[DATASET RECORDS]

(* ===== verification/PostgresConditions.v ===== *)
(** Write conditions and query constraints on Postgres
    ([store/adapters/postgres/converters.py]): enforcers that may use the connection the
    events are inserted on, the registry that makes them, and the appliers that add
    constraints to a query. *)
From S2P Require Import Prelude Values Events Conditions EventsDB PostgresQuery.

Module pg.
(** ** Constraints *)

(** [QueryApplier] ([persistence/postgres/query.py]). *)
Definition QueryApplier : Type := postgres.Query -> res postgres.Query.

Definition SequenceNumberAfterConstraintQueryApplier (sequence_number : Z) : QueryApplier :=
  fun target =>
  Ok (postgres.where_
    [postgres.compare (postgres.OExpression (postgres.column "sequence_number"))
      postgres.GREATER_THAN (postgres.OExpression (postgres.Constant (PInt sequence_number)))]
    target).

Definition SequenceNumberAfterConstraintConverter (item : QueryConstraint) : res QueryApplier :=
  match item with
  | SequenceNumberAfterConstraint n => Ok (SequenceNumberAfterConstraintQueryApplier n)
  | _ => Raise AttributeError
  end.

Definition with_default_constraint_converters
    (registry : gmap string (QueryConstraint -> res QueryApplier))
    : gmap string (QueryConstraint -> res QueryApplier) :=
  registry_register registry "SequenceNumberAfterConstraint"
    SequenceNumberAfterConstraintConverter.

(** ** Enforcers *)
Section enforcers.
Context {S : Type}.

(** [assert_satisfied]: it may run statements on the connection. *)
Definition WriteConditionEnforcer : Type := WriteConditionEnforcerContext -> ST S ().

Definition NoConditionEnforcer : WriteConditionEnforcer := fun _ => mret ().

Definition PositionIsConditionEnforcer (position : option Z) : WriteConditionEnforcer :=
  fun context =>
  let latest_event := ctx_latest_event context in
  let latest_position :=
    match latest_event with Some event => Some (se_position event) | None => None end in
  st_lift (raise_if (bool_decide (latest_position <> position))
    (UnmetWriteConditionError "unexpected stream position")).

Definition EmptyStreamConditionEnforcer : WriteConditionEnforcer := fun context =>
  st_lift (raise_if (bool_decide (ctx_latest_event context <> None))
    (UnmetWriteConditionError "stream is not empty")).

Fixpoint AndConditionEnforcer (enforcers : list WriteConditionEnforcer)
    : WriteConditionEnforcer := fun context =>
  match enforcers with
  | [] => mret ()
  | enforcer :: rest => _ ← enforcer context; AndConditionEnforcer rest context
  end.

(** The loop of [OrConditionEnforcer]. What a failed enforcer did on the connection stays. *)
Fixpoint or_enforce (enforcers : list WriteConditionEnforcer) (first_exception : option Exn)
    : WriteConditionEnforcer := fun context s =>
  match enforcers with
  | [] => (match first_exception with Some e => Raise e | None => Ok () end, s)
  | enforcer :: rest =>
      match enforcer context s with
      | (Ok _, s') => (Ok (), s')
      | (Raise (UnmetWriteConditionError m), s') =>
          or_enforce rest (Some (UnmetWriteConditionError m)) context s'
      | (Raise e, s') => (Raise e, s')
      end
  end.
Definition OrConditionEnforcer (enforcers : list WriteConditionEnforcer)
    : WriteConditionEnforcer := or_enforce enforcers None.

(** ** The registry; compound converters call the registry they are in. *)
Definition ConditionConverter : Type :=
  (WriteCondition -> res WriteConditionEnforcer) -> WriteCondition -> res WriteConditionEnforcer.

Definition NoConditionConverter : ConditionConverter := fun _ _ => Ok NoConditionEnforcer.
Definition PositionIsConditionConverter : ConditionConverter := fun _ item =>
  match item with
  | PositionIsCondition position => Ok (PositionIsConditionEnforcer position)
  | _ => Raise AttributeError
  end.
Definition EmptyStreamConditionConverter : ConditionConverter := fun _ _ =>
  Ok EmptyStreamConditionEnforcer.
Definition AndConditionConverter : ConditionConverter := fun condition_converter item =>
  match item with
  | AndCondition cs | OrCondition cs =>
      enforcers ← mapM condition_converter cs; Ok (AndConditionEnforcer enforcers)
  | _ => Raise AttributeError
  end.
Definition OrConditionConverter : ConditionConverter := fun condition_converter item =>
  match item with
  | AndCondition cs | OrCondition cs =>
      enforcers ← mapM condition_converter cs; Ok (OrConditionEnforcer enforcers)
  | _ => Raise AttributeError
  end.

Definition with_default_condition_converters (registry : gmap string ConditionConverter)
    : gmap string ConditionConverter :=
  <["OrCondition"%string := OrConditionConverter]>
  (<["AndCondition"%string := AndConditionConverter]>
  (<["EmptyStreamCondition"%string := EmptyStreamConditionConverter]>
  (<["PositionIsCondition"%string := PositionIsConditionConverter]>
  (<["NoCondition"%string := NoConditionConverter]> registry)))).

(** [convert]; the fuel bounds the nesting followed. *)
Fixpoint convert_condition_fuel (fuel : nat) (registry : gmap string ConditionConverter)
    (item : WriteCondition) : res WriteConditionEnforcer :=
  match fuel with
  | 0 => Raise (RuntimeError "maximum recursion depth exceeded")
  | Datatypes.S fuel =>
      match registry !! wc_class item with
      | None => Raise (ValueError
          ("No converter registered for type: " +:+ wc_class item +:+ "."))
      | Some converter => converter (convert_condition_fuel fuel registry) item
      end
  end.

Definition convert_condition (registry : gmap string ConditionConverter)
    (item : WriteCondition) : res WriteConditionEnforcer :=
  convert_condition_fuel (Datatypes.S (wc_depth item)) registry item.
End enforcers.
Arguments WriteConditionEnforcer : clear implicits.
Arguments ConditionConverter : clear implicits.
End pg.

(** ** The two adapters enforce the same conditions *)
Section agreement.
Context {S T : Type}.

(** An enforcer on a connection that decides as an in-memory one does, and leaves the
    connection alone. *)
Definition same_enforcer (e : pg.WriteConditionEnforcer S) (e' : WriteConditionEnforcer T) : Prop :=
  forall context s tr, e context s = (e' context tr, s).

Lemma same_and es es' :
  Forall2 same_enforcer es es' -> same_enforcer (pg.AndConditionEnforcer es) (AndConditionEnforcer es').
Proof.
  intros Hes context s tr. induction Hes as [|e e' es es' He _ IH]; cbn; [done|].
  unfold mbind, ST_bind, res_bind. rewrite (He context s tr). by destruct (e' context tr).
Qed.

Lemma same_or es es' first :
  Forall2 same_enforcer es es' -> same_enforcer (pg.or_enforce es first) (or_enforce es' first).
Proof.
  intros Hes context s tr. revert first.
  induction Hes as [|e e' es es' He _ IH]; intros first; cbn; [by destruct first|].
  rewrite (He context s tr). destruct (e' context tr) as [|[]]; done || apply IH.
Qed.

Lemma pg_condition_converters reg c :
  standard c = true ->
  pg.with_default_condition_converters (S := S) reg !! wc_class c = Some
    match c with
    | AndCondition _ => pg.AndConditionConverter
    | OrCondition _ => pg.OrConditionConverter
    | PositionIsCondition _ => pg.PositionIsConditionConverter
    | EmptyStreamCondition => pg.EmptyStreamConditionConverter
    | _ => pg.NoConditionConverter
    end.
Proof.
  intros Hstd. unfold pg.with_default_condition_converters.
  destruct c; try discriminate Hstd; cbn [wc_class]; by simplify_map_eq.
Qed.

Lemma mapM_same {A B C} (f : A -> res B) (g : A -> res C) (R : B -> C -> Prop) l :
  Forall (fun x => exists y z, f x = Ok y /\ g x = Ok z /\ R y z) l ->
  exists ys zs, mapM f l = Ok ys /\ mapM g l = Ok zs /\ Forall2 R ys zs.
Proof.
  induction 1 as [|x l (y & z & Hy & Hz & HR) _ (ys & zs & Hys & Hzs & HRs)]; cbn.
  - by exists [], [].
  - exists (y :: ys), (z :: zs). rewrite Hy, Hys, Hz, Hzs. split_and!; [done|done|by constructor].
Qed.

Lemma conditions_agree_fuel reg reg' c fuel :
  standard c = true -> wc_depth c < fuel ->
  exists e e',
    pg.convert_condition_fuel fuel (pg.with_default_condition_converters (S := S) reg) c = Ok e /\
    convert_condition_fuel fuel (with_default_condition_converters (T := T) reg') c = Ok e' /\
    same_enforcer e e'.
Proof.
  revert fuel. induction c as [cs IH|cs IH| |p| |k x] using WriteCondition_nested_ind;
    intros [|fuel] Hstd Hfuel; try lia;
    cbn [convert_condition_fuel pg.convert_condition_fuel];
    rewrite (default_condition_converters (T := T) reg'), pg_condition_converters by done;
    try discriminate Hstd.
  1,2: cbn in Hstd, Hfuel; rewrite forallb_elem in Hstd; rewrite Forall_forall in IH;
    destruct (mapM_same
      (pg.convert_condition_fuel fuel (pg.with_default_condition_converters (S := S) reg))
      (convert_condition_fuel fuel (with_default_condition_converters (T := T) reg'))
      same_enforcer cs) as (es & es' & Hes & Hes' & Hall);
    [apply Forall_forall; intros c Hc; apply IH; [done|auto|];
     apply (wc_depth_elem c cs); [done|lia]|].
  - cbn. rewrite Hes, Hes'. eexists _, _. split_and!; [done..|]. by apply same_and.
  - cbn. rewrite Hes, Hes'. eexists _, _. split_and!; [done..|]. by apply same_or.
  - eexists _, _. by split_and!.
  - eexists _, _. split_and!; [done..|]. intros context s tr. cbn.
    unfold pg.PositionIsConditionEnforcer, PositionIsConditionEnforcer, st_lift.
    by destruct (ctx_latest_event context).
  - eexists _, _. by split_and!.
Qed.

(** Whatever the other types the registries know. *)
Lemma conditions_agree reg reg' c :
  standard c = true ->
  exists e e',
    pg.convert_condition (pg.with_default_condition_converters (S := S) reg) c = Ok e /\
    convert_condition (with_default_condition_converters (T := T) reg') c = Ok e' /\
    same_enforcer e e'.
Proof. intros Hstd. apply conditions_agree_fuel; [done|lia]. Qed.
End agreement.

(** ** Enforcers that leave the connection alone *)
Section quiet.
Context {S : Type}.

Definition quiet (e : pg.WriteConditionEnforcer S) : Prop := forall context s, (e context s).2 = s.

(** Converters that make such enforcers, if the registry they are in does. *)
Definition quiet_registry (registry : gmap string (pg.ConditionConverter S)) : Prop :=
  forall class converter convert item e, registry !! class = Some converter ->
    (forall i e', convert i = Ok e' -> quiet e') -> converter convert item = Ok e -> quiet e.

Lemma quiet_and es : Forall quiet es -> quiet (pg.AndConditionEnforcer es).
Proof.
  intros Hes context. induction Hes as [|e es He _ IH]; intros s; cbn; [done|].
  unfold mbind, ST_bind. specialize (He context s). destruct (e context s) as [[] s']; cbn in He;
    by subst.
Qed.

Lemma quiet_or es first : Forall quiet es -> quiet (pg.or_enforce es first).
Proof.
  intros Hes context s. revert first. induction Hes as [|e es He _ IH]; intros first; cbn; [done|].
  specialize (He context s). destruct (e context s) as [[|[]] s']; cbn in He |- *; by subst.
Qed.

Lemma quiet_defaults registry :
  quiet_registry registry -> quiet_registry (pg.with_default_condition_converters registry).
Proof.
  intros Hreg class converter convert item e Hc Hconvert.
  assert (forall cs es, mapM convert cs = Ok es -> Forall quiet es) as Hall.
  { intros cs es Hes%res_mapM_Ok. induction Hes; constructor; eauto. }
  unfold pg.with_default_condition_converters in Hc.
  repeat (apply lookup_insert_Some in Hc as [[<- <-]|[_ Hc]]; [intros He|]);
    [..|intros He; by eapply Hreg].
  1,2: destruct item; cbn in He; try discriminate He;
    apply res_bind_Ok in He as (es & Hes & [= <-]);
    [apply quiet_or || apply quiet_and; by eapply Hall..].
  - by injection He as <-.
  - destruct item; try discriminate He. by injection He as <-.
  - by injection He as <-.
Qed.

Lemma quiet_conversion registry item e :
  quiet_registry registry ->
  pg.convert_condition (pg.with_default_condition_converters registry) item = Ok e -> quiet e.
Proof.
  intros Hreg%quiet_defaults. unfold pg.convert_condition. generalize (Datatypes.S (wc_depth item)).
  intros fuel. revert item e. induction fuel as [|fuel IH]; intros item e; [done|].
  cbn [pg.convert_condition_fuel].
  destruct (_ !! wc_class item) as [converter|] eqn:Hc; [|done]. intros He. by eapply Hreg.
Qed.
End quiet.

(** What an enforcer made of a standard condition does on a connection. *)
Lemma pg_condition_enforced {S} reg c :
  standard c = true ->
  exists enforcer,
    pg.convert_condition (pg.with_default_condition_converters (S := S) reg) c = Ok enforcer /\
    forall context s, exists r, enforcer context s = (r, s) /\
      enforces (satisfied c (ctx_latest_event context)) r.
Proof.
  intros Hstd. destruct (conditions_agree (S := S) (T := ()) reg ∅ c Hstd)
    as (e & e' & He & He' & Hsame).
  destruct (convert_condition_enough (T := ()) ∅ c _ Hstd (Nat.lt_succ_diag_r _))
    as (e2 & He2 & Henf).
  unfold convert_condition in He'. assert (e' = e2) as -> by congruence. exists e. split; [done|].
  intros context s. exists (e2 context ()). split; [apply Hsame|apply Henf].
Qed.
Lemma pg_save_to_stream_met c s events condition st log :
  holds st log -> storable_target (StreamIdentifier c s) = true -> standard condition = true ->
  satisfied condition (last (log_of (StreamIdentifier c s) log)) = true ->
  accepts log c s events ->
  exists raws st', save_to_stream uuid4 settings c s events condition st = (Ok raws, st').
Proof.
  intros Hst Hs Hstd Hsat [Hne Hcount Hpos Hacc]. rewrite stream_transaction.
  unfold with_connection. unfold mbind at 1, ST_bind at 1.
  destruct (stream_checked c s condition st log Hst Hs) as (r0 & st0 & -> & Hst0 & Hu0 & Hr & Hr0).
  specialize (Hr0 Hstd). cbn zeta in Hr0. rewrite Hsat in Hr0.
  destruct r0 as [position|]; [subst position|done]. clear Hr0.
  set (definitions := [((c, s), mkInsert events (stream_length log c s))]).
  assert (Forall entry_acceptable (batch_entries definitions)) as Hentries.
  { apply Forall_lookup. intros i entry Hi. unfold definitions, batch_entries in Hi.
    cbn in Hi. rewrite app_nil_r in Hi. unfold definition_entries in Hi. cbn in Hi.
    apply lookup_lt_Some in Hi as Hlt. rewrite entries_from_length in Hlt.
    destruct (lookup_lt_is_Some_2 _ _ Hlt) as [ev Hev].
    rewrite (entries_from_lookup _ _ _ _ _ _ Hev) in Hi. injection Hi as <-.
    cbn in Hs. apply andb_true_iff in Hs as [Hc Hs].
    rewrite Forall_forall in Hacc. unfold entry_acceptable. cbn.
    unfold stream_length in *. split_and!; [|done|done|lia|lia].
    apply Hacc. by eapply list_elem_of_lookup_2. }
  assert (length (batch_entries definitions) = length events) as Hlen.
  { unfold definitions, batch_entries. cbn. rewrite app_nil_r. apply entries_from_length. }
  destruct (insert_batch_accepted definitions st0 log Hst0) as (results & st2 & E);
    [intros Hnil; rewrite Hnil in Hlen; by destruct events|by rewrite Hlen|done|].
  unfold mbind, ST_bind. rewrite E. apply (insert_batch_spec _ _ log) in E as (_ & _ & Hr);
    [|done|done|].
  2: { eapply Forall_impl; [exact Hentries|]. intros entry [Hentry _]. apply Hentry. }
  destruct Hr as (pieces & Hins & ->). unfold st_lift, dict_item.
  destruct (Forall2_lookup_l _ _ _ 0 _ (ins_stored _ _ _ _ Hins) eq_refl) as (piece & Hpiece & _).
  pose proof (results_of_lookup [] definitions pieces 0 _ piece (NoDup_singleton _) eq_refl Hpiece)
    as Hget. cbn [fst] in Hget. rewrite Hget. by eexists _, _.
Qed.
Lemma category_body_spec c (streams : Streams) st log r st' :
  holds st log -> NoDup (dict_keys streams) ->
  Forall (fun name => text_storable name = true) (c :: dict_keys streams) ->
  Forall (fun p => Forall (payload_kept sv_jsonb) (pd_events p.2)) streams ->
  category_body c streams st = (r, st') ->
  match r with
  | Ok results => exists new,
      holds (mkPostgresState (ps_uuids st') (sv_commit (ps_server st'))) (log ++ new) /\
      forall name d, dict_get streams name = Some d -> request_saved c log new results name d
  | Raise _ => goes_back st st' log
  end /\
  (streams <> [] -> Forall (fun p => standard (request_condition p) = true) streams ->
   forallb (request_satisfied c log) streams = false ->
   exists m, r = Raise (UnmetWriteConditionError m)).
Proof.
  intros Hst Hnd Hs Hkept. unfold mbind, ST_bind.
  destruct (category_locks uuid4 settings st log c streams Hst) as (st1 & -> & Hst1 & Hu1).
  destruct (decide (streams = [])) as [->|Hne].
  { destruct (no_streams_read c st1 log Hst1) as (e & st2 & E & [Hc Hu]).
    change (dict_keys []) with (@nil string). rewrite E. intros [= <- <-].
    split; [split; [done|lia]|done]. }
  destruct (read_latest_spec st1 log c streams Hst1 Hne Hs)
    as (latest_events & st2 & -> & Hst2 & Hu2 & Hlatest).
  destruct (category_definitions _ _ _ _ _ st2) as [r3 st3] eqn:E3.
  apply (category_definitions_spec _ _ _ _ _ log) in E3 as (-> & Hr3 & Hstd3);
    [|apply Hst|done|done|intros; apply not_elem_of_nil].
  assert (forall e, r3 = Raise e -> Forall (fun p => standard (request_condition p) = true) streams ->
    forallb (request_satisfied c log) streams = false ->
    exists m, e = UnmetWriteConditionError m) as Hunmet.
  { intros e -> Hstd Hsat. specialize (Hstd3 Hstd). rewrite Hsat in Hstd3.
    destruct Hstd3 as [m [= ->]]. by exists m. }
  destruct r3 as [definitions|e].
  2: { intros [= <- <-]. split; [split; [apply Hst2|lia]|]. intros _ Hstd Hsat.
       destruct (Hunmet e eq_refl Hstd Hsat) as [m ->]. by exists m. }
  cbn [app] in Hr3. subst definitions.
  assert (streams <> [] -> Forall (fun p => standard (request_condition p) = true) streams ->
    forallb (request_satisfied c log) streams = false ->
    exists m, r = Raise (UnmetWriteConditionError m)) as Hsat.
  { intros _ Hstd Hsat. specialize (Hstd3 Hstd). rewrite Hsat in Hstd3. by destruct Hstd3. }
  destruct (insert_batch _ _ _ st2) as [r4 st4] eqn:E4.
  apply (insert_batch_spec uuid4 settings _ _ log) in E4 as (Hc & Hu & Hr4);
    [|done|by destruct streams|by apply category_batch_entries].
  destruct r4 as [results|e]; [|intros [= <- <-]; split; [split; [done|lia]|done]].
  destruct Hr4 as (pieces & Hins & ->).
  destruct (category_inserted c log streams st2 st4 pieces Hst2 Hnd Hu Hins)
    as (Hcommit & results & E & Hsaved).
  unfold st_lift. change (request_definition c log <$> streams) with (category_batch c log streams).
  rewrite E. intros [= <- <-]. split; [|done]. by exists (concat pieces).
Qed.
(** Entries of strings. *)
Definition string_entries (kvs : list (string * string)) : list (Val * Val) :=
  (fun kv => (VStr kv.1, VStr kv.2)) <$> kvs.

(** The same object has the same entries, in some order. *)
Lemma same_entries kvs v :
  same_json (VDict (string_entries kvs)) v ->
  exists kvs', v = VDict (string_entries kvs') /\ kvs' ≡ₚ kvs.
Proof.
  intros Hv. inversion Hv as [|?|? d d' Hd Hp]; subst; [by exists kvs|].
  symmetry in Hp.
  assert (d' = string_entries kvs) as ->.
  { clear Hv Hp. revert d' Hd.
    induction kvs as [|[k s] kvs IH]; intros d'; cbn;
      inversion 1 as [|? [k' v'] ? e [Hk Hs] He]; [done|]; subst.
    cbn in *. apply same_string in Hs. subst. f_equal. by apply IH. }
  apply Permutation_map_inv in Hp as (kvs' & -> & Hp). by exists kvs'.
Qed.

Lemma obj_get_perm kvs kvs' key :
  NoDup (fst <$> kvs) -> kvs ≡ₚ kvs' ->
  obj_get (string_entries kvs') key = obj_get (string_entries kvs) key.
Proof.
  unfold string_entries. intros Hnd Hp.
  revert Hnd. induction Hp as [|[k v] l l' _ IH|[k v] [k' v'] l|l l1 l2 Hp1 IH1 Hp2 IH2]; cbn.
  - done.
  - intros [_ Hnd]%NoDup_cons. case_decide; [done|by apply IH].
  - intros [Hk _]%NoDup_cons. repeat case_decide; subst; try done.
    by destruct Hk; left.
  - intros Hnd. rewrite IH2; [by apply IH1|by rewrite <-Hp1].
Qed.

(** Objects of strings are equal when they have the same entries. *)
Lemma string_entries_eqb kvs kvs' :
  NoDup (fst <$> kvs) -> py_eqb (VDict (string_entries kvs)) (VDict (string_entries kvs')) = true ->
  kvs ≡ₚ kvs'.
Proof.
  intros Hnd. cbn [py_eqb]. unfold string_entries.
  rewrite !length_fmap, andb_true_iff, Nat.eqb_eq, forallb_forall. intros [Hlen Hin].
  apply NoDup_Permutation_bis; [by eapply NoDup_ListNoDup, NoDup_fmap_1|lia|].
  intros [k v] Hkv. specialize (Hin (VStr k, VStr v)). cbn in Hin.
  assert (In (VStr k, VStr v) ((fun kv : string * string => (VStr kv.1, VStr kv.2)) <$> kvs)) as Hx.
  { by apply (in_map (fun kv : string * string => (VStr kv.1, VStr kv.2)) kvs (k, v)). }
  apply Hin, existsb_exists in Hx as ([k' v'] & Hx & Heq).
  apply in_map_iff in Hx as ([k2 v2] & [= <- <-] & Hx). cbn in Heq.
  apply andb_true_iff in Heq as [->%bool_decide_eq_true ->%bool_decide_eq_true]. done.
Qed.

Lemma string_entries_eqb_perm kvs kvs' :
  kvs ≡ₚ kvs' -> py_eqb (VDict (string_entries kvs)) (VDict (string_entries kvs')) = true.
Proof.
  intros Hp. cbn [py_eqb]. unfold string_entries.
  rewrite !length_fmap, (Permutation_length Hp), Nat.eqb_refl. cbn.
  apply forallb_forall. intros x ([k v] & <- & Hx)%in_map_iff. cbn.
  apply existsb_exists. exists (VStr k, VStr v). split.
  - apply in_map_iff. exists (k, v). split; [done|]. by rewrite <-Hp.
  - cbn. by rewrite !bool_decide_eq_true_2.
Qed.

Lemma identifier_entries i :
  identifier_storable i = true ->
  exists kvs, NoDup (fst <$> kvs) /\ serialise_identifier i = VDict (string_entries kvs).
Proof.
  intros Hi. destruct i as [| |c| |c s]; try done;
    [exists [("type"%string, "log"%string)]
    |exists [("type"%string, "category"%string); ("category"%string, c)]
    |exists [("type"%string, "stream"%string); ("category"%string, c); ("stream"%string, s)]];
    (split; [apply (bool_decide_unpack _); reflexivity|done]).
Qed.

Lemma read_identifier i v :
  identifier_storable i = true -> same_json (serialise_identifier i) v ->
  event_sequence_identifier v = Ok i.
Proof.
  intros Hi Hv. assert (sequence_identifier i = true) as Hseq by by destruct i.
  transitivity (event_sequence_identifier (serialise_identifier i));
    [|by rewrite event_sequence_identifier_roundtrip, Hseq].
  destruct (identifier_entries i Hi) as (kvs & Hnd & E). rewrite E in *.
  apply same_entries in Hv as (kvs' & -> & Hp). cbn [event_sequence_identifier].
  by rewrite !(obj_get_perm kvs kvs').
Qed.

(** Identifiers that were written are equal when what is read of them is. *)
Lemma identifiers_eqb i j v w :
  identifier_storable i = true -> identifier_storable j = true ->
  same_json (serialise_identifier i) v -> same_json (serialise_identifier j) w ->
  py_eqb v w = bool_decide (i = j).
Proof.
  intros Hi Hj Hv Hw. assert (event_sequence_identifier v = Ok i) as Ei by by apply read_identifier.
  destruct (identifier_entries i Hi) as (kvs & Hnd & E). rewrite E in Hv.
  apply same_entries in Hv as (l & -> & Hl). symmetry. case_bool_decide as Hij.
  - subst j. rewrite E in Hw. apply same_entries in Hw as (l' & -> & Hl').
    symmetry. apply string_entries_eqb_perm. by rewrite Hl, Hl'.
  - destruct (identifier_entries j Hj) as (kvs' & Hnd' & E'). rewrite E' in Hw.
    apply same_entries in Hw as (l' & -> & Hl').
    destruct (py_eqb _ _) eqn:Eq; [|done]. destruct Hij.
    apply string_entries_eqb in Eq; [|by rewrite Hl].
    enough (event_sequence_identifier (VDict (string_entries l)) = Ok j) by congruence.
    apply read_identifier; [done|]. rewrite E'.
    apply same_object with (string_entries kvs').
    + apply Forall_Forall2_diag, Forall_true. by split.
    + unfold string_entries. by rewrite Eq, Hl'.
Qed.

[/DATASET RECORDS]

*THE PROBLEM*:
Search the entries above for the word "option" and copy each line where it appears.

*YOUR RESPONSE*:
Definition PositionIsConditionEnforcer (position : option Z) : WriteConditionEnforcer :=
Fixpoint or_enforce (enforcers : list WriteConditionEnforcer) (first_exception : option Exn)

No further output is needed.